Several others are right up there, such as Chopin, Debussy and Johann Strauss.


----------



## Art Rock (Nov 28, 2009)

MatthewWeflen said:


> Hmm. I think the melodies that most people have heard are probably Symphony 5 movement 1, Sym. 6 mov. 1, Sym. 9 Ode to Joy, Fur Elise, and Moonlight Sonata.


I don't think the 6th (I) is that well known. I'd add the violin concerto (III) though - which at least here has been used in a number of commercials.

I think as others have posted, that there are several composers at least at that level of general fame, if not higher. Probably Tchaikovsky or Mozart would win this.


----------



## Captainnumber36 (Jan 19, 2017)

Art Rock said:


> I don't think the 6th (I) is that well known. I'd add the violin concerto (III) though - which at least here has been used in a number of commercials.
> 
> I think as others have posted, that there are several composers at least at that level of general fame, if not higher. Probably Tchaikovsky or Mozart would win this.


I can see Tchaikovsky (Nutcracker), but what melodies by Mozart are really that well known? Mozart is probably the biggest household name, but I don't think his music is as well known as Beethoven's.

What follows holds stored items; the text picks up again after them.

Lemma begin_step_inbox u now s out :
  live_inv max s out -> let '(s', o) := handle_event max s (Begin u now) in live_inv max s' (app out o).
Proof.
  intros [Hp Hw]. cbn. case_decide as Hin; [|by rewrite app_nil_r].
  assert (state_of s u = Some Queued) as Hst.
  { destruct (Hp u) as (Hq & _). case_decide as E; [done|].
    apply occ_elem in Hin. unfold pending, in_queue in Hq. lia. }
  unfold begin_turn, startTurn.
  destruct (call_update u Queued TurnStarted (fun r => put_turn TurnStarted (t_body r) (Some now) r) s ltac:(done)) as (d & -> & Hd).
  rewrite bool_decide_eq_true_2 by done. fold (started_slot u).
  split.
  - intros v. specialize (Hp v). unfold place_ok, pending, in_queue, in_work, with_queue in *.
    cbn [ps_queue ps_held ps_db q_running q_waiting] in *.
    rewrite Hd, started_scheduled, started_working, !occ_app, !occ_cons, !occ_nil.
    apply occ_elem in Hin. destruct (decide (v = u)) as [->|Hne].
    + rewrite (decide_True (P := u = u /\ _)) by done. rewrite Hst in *.
      destruct Hp as (Hq & Hk & Hg & Ha).
      repeat case_decide; simplify_eq; split_and!; lia || done.
    + rewrite (decide_False (P := v = u /\ _)) by tauto.
      rewrite (decide_False (P := Answering u = Answering v)) by congruence.
      rewrite (decide_False (P := Answering u = GaveUp v)) by congruence. rewrite !Nat.add_0_r. exact Hp.
  - destruct Hw as [Ht Hb]. split; cbn.
    + unfold turns. cbn. by rewrite started_turns.
    + by rewrite length_fmap.
Qed.
(* ===== verification/WpcnPay.v ===== *)
(** * The wPCN payment verifier (contrib/wpcn-pay)

    A project sends a BSC transaction hash; the verifier reads the receipt, proves
    that it pays us, claims each transfer once in a directory of files and answers
    what it is worth. Every answer of a node, of the price feed and of the file
    system is asked of the outside in a step of its own; [w_heard] and [w_replies]
    are history, read by no code. A file's content is [None] when the file was
    created and its record was not written. *)

From Stdlib Require Import SpecFloat Ascii.
From S2P Require Import Prelude JsInt JsNum JsText Bytes Bsc Tasks.
Local Open Scope Z_scope.

(** ** The credit rate (rate.mjs) *)

(** The [ladder] field of a price body: not an object, or its [stale]. *)
Inductive ladder_field := LadderNotObject | LadderObject (stale : json).
Inductive price_body :=
  | NotAnObject
  | Body (creditRateUsd serviceRate stale : json) (ladder : option ladder_field).

Inductive rate_err := NoObject | NoUsableRate | RateStale | LadderStale.

(** [v === false] *)
Definition is_false (v : json) : bool := match v with JBool false => true | _ => false end.

Definition rate_number (raw : json) : js_num :=
  match raw with
  | JMissing | JNull | JBool _ | JStr "" => S754_nan
  | _ => js_Number raw
  end.

Definition ladder_fresh (l : option ladder_field) : bool :=
  match l with None => true | Some LadderNotObject => false | Some (LadderObject s) => is_false s end.

Definition creditRateFromBody (j : price_body) : result rate_err js_num :=
  match j with
  | NotAnObject => Err NoObject
  | Body creditRateUsd serviceRate stale ladder =>
      let rate := rate_number (if nullish creditRateUsd then serviceRate else creditRateUsd) in
      if negb (is_finite rate) || num_leb rate (S754_zero false) then Err NoUsableRate else
      if negb (is_false stale) then Err RateStale else
      if negb (ladder_fresh ladder) then Err LadderStale else
      Ok rate
  end.

(** ** Configuration *)

(** [CLIENTS] maps a bearer token to a project. *)
Record config := {
  TOKEN : string; PAY_TO : string; DECIMALS : Z; MIN_CONF : Z; BONUS_PCT : js_num;
  RPCS : list string; CLIENTS : gmap string string }.

(** What [missing] leaves to start on; the types of the numbers are the model's. *)
Definition config_complete (c : config) : bool :=
  hex_text hex_lower 40 (TOKEN c) && hex_text hex_lower 40 (PAY_TO c)
  && negb (bool_decide (RPCS c = [])) && negb (bool_decide (CLIENTS c = ∅)).

(** ** Asking the nodes *)

Inductive err :=
  | EveryRpcFailed | PriceUnreadable | PriceRefused (e : rate_err) | NotAnInteger | DiskFailed | NoText.

(** In turn; an exhausted list throws. *)
Fixpoint rpc {A} (endpoints : list (rpc_reply A)) : result err A :=
  match endpoints with
  | [] => Err EveryRpcFailed
  | RpcResult a :: _ => Ok a
  | _ :: rest => rpc rest
  end.

(** ** The ledger *)

Record claim := {
  c_txhash : string; c_log_index : Z; c_block_number : Z; c_block_hash : string; c_payer : string;
  c_wpcn_raw : Z; c_wpcn : js_num; c_credited_rate_usd : js_num; c_bonus_pct : js_num; c_usd_credited : js_num;
  c_project : string; c_user_ref : string; c_at : Z }.

Abbreviation key := (string * Z)%type.
Definition key_of (c : claim) : key := (c_txhash c, c_log_index c).

(** ** Replies *)

Inductive vstate := Credited | AlreadyClaimed | Pending | Confirming | NoPayment | Reverted | Reorged | BadRequest.
#[export] Instance vstate_eq_dec : EqDecision vstate.
Proof. solve_decision. Defined.

(** One transfer of a reply: credited now; claimed before by this user; by another. *)
Inductive row := RCredited (c : claim) | RMine (c : claim) | RForeign (k : key).

Record reply := {
  v_ok : bool; v_state : vstate; v_confirmations : option Z; v_required : option Z;
  v_transfers : list row; v_usd_total : js_num; v_wpcn_total : js_num }.
Definition plain (s : vstate) (confs required : option Z) : reply := {|
  v_ok := false; v_state := s; v_confirmations := confs; v_required := required;
  v_transfers := []; v_usd_total := S754_nan; v_wpcn_total := S754_nan |}.

(** The project and the user a request is for. *)
Abbreviation asker := (string * string)%type.

Inductive response :=
  | Unauthorized | NotJson | FieldsRequired | NotFound | ServerError
  | Verified (who : asker) (r : reply) | Unreadable (e : err)
  | Claims (who : asker) (l : list claim) | Health (claims : nat).
Definition status_code (r : response) : Z :=
  match r with
  | Unauthorized => 401 | NotJson | FieldsRequired => 400 | NotFound => 404 | ServerError => 500
  | Verified _ r => if decide (v_state r = BadRequest) then 400 else 200
  | Unreadable _ => 503 | Claims _ _ | Health _ => 200
  end.

(** ** The outside *)

(** What a synchronous write did: all of it, nothing, the file without its
    record, or the record without the [fsync]. *)
Inductive disk := DiskOk | DiskRefuses | DiskTears | DiskUnsynced.

Record outside := {
  a_receipts : list (rpc_reply (option receipt));
  a_heads : list (rpc_reply json);
  a_blocks : list (rpc_reply (option json));       (* the [hash] of the block *)
  a_price : option price_body;                     (* [None]: no answer, not a 200, not JSON *)
  a_disk : disk;
  a_bad : list key;                                (* files that cannot be read *)
  a_now : Z }.

Inductive fact :=
  | FReceipt (txhash : string) (r : receipt) | FHead (v : json) | FBlock (number : Z) (hash : json) | FPrice (b : price_body).

Record world := {
  w_files : gmap key (option claim);
  w_heard : list fact;
  w_replies : list response }.
Definition hear (f : fact) (w : world) : world :=
  {| w_files := w_files w; w_heard := f :: w_heard w; w_replies := w_replies w |}.
Definition put_file (k : key) (c : option claim) (w : world) : world :=
  {| w_files := <[k := c]> (w_files w); w_heard := w_heard w; w_replies := w_replies w |}.
Definition say (r : response) (w : world) : world :=
  {| w_files := w_files w; w_heard := w_heard w; w_replies := w_replies w ++ [r] |}.

Abbreviation program := (io err outside world).

(** An answer of the outside, remembered. *)
Definition ask {A} (answer : outside -> result err A) (f : A -> option fact) : program A :=
  await (fun o w => match answer o with
                    | Ok a => (Ok a, match f a with Some x => hear x w | None => w end)
                    | Err e => (Err e, w)
                    end).

Definition getReceipt (txhash : string) : program (option receipt) :=
  ask (fun o => rpc (a_receipts o)) (fun r => FReceipt txhash <$> r).
Definition getHead : program json := ask (fun o => rpc (a_heads o)) (fun v => Some (FHead v)).
Definition getBlock (number : Z) : program (option json) := ask (fun o => rpc (a_blocks o)) (fun b => FBlock number <$> b).

Definition hexToBig (v : json) : program Z :=
  match js_BigInt v with Some z => mret z | None => throw_io NotAnInteger end.

Definition usdRate : program js_num :=
  b ← ask (fun o => of_option PriceUnreadable (a_price o)) (fun b => Some (FPrice b));
  match creditRateFromBody b with Ok r => mret r | Err e => throw_io (PriceRefused e) end.

(** ** The directory of claims *)

Definition readable (o : outside) (k : key) : bool := negb (bool_decide (k ∈ a_bad o)).
Definition readClaim (k : key) : program (option claim) :=
  await (fun o w => (Ok (if readable o k then default None (w_files w !! k) else None), w)).

(** [false] when the file is there; the record carries the clock. *)
Definition insertClaim (k : key) (rec : Z -> claim) : program (option claim) :=
  await (fun o w =>
    match a_disk o with
    | DiskRefuses => (Err DiskFailed, w)
    | d => match w_files w !! k with
           | Some _ => (Ok None, w)
           | None => let c := rec (a_now o) in
               match d with
               | DiskTears => (Err DiskFailed, put_file k None w)
               | DiskUnsynced => (Err DiskFailed, put_file k (Some c) w)
               | _ => (Ok (Some c), put_file k (Some c) w)
               end
           end
    end).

I agree with you about Beethoven's 6th not being huge.


----------



## fbjim (Mar 8, 2021)

Captainnumber36 said:


> I can see Tchaikovsky (Nutcracker), but what melodies by Mozart are really that well known? Mozart is probably the biggest household name, but I don't think his music is as well known as Beethoven's.
> 
> I agree with you about Beethoven's 6th not being huge.


EKM and the Figaro overture come to mind. Arguably the opening theme of the 40th.

Also as far as themes in the public consciousness, don't forget the opening movement to Bach's Cello Suite 1.


----------



## Captainnumber36 (Jan 19, 2017)

fbjim said:


> EKM and the Figaro overture come to mind. Arguably the opening theme of the 40th.
> 
> Also as far as themes in the public consciousness, don't forget the opening movement to Bach's Cello Suite 1.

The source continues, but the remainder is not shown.